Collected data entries

════════

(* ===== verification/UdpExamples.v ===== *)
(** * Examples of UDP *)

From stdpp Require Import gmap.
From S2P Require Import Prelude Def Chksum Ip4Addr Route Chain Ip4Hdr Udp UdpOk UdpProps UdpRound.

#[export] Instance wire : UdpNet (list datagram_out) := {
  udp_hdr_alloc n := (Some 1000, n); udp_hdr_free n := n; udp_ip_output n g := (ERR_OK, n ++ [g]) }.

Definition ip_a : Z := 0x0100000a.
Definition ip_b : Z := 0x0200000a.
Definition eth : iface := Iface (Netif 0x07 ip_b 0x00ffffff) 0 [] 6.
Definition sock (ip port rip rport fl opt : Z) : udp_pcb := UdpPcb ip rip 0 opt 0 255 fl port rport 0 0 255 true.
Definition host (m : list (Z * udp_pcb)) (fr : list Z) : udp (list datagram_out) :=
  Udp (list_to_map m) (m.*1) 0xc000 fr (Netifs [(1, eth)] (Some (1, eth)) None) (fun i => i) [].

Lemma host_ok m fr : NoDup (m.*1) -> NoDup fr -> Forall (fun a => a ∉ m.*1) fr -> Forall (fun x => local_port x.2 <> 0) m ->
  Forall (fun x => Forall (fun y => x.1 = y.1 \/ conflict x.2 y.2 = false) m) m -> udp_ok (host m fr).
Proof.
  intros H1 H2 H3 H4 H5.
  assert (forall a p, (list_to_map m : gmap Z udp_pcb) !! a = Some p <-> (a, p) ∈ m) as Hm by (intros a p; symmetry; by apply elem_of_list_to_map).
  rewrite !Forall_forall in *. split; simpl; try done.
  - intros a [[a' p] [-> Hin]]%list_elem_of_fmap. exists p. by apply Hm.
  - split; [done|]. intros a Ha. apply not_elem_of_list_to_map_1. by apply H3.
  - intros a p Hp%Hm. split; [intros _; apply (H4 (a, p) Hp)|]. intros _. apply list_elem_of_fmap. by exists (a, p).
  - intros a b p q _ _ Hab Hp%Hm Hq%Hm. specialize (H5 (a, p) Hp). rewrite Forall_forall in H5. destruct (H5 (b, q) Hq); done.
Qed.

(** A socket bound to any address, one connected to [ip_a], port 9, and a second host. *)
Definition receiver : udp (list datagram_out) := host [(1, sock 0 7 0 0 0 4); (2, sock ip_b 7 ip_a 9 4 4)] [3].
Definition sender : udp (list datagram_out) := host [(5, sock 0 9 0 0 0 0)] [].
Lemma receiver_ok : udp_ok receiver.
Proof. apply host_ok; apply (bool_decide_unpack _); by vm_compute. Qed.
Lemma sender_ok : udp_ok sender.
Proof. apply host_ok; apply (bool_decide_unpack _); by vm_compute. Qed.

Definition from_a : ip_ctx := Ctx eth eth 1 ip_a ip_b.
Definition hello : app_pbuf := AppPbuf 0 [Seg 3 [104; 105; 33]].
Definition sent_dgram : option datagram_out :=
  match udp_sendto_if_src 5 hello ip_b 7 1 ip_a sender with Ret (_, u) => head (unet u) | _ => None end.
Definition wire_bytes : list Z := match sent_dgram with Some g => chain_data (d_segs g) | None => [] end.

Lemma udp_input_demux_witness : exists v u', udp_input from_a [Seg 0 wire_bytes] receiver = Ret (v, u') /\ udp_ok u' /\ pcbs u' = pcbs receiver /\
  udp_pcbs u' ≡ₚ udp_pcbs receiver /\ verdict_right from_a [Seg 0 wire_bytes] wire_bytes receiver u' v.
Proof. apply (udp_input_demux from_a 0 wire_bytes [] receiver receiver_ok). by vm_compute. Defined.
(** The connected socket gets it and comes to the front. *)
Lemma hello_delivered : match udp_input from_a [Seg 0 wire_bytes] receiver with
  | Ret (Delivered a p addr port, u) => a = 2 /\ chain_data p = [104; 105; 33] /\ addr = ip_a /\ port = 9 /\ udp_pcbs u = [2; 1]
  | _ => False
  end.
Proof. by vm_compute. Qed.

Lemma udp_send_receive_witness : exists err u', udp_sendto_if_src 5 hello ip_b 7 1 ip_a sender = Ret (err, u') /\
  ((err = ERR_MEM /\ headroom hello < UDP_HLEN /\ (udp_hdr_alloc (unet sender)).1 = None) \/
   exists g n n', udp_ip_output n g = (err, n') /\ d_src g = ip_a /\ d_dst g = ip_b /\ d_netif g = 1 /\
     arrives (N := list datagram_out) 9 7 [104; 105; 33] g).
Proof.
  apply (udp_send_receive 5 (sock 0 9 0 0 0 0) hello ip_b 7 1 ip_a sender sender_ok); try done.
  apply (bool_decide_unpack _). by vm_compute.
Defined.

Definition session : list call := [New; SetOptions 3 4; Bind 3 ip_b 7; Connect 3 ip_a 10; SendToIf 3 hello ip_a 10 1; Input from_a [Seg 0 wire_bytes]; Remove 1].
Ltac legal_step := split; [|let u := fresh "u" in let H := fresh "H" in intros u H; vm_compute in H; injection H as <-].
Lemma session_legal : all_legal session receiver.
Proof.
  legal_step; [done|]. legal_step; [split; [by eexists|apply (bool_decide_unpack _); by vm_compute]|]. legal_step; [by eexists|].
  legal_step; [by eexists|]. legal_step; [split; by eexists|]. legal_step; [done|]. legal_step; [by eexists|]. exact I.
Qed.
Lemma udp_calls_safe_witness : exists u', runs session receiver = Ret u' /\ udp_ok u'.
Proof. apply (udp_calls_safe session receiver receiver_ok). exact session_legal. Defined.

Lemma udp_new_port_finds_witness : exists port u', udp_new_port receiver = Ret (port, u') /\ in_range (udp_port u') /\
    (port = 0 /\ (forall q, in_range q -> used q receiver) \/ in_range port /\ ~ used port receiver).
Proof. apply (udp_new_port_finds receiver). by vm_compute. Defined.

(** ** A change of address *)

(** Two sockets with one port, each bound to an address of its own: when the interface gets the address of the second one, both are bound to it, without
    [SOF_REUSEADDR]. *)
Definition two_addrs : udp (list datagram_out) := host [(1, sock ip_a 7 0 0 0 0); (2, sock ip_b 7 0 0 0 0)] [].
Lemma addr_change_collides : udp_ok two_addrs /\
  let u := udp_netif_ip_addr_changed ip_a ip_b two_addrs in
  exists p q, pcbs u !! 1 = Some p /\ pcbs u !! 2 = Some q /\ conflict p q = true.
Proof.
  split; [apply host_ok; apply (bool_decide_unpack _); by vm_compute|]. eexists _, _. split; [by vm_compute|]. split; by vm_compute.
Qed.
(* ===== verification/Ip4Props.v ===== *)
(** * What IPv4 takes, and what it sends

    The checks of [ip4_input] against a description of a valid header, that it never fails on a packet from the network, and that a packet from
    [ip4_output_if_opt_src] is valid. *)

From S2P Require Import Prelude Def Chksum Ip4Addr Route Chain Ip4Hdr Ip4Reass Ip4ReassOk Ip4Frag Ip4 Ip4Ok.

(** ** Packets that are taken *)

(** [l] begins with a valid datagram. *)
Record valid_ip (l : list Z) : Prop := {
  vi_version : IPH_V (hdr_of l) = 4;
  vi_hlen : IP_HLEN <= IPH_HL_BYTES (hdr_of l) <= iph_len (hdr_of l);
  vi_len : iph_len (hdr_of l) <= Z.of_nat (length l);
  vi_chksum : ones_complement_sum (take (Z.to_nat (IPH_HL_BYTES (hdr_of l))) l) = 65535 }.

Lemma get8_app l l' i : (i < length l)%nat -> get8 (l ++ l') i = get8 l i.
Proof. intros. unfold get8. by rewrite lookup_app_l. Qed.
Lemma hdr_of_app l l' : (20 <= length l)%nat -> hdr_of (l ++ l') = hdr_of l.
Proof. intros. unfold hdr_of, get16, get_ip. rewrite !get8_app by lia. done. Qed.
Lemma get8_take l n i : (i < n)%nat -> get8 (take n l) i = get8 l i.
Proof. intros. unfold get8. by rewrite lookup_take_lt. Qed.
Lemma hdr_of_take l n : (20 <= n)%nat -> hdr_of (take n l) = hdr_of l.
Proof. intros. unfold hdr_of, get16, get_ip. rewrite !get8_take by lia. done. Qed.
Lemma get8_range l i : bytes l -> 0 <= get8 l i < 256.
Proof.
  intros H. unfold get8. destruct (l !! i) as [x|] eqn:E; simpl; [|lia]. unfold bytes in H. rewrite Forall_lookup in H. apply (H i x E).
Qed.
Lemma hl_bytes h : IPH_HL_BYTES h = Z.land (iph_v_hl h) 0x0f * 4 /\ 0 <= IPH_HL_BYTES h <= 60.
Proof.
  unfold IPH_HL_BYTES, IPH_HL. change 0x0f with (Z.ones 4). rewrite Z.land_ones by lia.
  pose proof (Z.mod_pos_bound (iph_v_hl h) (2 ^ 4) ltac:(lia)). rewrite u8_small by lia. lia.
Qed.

════════

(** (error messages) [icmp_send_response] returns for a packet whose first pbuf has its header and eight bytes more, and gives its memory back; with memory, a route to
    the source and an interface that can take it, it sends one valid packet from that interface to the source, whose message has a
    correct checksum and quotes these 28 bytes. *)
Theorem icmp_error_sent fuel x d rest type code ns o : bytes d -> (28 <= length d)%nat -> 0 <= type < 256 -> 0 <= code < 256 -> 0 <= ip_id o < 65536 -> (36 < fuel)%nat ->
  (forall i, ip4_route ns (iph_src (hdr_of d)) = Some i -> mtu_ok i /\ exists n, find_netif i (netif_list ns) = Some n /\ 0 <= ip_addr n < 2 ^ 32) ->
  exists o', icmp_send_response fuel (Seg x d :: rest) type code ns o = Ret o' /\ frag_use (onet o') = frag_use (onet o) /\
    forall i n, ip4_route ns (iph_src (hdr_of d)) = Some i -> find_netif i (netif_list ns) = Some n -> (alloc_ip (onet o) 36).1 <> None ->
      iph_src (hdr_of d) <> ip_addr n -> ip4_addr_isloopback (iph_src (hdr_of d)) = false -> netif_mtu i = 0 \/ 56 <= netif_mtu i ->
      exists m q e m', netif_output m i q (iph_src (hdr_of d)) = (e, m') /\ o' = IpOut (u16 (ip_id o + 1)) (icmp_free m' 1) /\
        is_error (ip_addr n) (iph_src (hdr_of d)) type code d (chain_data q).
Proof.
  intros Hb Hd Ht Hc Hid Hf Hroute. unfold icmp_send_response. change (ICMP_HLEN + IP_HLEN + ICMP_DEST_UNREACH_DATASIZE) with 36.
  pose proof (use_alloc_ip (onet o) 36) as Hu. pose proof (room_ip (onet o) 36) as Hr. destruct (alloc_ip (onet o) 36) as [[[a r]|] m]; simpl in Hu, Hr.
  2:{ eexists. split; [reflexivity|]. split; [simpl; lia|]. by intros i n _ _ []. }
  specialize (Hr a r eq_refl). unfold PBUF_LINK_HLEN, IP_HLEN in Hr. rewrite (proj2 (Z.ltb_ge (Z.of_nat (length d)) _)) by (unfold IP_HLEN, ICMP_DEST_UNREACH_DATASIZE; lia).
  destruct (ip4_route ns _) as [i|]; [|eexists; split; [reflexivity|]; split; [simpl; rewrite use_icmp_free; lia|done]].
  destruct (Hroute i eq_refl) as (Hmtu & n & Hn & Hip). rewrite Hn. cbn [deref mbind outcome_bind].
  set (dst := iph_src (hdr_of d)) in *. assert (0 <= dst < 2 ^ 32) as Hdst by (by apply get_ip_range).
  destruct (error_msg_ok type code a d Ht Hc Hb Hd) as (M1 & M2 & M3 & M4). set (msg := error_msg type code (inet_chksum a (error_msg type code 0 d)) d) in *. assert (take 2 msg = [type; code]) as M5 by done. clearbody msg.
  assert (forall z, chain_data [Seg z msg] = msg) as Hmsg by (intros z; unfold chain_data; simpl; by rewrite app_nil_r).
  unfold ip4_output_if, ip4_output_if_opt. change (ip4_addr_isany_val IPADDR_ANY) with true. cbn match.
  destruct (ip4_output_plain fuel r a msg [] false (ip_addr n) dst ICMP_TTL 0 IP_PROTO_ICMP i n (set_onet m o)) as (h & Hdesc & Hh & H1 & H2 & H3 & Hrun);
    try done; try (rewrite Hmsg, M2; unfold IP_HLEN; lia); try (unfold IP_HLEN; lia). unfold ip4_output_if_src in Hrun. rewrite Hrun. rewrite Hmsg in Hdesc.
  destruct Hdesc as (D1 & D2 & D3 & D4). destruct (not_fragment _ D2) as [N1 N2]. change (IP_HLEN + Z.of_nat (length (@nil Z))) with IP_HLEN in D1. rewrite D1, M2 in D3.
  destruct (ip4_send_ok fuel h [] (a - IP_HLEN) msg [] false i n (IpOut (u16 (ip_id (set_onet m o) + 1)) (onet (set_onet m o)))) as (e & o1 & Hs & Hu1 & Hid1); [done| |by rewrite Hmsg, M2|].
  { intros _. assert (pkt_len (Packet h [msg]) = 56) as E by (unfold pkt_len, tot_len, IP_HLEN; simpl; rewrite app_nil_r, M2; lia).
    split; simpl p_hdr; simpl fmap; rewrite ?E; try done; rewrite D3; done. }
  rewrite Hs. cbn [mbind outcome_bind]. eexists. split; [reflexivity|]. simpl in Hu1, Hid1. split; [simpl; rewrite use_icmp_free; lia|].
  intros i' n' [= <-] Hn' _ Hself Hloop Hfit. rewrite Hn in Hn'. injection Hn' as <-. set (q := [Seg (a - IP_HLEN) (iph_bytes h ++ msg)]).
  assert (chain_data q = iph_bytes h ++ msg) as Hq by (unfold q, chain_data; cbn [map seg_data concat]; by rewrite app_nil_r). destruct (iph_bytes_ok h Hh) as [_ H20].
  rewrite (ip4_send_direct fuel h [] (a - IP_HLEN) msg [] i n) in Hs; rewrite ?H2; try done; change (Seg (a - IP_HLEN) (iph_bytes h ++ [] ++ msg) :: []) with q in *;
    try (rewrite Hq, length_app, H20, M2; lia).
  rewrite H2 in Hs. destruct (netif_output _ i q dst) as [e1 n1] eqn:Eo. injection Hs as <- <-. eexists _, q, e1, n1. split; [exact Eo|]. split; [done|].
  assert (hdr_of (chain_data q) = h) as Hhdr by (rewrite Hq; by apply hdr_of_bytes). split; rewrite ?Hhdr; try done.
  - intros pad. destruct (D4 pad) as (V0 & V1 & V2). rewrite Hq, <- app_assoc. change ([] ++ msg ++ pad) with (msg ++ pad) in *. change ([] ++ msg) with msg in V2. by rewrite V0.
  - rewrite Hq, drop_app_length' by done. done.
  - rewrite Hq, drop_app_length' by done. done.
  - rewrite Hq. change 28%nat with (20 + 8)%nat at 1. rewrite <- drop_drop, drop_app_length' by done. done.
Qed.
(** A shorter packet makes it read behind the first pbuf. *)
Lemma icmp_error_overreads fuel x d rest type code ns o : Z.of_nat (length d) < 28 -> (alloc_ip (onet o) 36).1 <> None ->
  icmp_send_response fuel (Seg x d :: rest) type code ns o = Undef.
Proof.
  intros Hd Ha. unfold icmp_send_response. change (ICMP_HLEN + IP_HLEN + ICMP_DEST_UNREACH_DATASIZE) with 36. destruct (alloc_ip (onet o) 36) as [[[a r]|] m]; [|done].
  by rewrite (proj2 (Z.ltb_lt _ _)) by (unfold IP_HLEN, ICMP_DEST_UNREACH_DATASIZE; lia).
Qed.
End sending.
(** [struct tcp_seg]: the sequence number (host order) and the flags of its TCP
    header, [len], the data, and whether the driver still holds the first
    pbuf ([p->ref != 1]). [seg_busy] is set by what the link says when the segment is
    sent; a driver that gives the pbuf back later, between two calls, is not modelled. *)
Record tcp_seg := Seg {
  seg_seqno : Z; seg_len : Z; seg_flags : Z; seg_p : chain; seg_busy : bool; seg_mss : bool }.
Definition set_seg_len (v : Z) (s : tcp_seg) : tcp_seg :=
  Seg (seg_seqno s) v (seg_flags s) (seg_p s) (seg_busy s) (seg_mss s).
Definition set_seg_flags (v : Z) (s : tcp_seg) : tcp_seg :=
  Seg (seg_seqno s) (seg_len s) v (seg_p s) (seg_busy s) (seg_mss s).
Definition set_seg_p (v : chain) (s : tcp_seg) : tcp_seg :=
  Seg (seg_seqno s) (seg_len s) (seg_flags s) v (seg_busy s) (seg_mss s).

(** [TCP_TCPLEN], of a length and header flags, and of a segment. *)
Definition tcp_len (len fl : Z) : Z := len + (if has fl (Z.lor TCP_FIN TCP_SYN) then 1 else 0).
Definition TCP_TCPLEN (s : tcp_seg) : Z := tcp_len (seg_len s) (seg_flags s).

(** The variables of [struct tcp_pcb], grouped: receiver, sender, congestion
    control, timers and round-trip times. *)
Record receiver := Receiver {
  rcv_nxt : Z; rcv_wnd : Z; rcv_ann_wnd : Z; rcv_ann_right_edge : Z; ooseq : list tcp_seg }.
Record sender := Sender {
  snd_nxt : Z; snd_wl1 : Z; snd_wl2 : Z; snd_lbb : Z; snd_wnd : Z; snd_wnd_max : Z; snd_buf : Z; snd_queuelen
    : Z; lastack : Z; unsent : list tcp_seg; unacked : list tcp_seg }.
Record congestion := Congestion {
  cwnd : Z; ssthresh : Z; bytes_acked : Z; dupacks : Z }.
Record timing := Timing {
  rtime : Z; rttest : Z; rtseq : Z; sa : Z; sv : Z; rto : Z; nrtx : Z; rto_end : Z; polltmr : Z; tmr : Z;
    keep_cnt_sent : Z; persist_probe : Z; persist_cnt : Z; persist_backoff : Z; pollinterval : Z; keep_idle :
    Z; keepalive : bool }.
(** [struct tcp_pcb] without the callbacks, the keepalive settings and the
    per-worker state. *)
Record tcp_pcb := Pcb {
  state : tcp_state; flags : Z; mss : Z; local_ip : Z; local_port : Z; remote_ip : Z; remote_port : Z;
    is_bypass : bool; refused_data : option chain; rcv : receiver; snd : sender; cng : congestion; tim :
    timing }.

════════

__Directions for this task__: Each line of the data above that contains the word "rest" counts once; report the total and add nothing.

__Answer space__: 4